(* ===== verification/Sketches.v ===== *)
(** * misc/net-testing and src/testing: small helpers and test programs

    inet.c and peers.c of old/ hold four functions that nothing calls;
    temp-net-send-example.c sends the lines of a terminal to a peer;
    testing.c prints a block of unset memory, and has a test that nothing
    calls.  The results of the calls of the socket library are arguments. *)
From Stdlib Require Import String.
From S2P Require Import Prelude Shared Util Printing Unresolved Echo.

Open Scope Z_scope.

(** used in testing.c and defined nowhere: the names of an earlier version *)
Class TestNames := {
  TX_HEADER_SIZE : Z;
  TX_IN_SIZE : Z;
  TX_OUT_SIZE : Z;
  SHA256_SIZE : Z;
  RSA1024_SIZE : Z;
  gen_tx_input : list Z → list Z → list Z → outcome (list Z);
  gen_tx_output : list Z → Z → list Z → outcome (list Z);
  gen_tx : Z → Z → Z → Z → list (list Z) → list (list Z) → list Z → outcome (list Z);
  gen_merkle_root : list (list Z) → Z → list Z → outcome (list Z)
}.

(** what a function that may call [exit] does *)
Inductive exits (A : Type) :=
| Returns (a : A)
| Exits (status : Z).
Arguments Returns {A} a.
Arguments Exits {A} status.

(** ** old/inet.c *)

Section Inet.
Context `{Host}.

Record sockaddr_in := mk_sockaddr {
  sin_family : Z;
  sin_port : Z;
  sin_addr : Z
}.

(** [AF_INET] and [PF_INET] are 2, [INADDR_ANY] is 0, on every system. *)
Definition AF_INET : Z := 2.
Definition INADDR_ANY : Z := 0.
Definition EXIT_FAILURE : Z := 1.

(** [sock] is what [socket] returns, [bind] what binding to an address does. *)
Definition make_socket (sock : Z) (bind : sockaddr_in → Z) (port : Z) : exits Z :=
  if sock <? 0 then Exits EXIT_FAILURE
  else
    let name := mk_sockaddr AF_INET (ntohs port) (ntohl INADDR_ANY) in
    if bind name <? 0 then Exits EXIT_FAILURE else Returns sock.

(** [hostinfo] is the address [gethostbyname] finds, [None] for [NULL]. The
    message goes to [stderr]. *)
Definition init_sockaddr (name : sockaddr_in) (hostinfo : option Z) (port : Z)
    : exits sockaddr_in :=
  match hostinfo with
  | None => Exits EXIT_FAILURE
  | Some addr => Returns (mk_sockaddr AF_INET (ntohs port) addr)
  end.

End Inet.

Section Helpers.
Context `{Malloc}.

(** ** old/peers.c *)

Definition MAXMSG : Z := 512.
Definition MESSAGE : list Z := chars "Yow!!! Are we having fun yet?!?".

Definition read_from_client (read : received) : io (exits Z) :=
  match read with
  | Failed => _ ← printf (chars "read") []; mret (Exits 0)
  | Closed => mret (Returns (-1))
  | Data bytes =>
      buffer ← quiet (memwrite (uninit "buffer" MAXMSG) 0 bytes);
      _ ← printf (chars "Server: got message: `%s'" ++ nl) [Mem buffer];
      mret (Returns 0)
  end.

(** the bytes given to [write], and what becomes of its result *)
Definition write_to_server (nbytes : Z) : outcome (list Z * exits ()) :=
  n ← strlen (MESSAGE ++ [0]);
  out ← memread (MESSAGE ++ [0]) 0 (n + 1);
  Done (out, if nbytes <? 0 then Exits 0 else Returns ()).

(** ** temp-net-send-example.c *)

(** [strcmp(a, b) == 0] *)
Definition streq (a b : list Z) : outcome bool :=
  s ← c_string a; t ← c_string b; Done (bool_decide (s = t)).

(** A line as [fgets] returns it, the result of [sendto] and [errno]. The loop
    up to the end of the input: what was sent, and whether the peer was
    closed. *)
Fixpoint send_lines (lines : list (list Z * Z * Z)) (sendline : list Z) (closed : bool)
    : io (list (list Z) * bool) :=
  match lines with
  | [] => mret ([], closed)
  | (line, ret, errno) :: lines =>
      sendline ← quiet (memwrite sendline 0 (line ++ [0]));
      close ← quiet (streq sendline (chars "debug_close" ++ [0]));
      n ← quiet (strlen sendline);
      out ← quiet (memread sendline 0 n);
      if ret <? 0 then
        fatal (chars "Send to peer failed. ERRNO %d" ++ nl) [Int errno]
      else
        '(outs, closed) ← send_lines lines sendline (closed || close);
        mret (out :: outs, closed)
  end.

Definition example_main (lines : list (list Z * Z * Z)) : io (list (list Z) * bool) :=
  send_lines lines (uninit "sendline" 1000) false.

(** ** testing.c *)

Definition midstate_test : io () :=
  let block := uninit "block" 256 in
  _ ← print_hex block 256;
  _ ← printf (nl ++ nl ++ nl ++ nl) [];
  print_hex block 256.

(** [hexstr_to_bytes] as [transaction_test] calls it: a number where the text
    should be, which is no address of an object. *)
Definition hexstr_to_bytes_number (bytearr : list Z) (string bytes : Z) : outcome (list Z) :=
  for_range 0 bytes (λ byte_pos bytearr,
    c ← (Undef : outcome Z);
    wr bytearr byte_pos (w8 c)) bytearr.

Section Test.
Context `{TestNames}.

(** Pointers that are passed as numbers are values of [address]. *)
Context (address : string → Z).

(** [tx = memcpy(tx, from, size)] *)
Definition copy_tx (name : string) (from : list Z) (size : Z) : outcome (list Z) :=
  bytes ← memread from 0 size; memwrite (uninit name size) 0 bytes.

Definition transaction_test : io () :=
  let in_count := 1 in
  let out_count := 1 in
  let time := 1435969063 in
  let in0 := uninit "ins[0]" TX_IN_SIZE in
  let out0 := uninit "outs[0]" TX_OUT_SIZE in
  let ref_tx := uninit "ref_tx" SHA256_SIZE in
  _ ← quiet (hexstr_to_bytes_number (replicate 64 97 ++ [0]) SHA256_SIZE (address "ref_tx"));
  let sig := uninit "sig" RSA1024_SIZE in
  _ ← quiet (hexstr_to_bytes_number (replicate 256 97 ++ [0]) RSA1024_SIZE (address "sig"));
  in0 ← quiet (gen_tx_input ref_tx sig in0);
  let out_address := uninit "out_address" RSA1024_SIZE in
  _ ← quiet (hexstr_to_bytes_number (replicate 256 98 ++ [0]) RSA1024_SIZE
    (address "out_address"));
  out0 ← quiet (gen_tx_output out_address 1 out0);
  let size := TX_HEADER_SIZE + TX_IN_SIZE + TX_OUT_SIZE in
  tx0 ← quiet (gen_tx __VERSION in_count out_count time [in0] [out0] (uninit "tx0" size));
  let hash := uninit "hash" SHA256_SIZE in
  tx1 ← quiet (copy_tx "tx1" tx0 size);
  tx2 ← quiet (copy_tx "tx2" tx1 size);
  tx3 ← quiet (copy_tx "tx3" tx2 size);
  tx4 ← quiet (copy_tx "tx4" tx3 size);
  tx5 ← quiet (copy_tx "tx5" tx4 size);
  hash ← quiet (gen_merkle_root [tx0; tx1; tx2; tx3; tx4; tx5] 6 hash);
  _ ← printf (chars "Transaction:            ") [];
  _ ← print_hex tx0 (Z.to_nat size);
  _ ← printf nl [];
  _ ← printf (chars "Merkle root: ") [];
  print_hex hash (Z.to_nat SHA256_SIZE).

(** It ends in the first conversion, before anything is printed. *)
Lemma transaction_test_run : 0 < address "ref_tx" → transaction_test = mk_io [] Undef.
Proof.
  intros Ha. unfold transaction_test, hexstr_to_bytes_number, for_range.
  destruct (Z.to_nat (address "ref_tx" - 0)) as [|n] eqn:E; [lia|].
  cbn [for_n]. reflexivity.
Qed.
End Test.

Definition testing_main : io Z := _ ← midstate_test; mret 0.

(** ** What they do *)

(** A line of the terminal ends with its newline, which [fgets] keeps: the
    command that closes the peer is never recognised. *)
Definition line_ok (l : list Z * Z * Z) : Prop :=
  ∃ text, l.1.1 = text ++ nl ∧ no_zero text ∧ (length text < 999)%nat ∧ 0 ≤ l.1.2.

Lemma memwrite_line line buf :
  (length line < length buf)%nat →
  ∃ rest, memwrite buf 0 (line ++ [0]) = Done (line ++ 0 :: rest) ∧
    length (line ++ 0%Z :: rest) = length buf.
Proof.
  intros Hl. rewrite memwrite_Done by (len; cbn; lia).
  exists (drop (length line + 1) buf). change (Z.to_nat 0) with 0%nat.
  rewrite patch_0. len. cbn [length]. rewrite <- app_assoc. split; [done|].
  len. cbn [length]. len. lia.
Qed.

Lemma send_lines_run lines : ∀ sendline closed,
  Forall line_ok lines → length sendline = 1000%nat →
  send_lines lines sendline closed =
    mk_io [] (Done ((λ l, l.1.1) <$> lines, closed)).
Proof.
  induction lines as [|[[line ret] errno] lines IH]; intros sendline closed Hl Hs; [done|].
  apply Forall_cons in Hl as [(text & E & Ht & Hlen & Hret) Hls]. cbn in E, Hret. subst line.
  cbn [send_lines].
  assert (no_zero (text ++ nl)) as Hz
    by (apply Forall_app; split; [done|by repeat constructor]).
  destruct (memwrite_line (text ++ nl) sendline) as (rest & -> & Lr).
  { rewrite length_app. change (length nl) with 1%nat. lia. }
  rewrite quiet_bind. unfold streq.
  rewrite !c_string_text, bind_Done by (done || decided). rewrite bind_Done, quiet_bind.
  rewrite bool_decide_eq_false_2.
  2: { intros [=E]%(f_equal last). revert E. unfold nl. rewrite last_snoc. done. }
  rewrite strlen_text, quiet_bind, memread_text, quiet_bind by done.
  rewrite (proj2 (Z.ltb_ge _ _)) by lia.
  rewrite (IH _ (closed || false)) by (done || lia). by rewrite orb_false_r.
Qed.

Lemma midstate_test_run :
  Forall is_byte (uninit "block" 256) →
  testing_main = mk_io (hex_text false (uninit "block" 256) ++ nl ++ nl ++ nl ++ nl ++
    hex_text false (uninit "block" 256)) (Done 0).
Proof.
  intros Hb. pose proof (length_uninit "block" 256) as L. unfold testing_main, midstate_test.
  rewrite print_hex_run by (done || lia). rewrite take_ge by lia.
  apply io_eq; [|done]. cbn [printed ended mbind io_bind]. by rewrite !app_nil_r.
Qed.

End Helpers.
* * *
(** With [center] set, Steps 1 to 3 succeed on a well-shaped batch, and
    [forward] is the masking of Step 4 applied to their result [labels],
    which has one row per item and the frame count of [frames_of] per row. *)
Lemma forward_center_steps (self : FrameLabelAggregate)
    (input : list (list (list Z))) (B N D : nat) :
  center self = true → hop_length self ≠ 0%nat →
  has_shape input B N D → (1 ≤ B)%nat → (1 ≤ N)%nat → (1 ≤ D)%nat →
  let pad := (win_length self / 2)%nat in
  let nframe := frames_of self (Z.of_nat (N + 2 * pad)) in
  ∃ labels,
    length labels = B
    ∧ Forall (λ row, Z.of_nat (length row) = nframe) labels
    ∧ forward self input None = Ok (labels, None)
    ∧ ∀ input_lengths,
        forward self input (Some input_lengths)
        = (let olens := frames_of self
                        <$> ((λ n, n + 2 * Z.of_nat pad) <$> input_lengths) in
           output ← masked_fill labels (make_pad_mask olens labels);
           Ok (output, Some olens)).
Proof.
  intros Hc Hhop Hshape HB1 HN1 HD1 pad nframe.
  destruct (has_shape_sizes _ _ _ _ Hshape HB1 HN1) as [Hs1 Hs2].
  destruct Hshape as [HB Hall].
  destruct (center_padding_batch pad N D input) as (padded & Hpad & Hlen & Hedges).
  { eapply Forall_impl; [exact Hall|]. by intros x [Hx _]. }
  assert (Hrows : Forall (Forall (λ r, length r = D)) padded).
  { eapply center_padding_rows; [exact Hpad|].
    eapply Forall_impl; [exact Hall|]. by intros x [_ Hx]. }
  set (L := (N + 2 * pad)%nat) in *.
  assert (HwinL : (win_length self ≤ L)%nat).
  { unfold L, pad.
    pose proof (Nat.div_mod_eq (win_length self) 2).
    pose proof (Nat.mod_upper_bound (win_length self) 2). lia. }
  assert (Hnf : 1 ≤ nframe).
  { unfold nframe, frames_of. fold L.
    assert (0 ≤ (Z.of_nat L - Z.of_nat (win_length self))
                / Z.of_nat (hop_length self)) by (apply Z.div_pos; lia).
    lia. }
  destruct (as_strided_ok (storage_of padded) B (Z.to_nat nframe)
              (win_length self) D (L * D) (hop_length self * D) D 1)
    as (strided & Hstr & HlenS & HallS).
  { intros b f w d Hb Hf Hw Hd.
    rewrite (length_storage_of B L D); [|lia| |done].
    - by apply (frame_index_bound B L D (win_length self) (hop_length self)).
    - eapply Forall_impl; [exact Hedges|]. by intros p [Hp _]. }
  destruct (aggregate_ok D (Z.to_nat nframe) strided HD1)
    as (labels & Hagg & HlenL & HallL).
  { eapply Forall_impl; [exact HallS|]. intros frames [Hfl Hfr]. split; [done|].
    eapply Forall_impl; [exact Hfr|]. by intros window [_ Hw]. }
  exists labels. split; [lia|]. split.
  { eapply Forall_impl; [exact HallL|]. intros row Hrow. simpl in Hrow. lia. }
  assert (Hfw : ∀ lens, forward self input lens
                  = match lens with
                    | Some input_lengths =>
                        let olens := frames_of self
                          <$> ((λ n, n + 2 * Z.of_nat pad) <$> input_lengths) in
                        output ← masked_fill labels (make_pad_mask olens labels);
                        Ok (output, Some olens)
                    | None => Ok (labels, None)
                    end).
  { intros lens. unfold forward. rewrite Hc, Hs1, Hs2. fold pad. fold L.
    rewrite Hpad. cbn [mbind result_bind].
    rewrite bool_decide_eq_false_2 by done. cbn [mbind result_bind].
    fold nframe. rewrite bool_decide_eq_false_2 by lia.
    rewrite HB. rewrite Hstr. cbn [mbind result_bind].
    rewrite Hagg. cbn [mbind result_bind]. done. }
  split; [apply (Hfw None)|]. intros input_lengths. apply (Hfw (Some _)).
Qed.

__PROBLEM STATEMENT__
Reproduce word for word the material above, starting with the line that has "assert (no_zero (text ++ nl)) as Hz" and stopping after the line that has "intros [=E]%(f_equal last).".

__ANSWER SECTION__
  assert (no_zero (text ++ nl)) as Hz
    by (apply Forall_app; split; [done|by repeat constructor]).
  destruct (memwrite_line (text ++ nl) sendline) as (rest & -> & Lr).
  { rewrite length_app. change (length nl) with 1%nat. lia. }
  rewrite quiet_bind. unfold streq.
  rewrite !c_string_text, bind_Done by (done || decided). rewrite bind_Done, quiet_bind.
  rewrite bool_decide_eq_false_2.
  2: { intros [=E]%(f_equal last). revert E. unfold nl. rewrite last_snoc. done. }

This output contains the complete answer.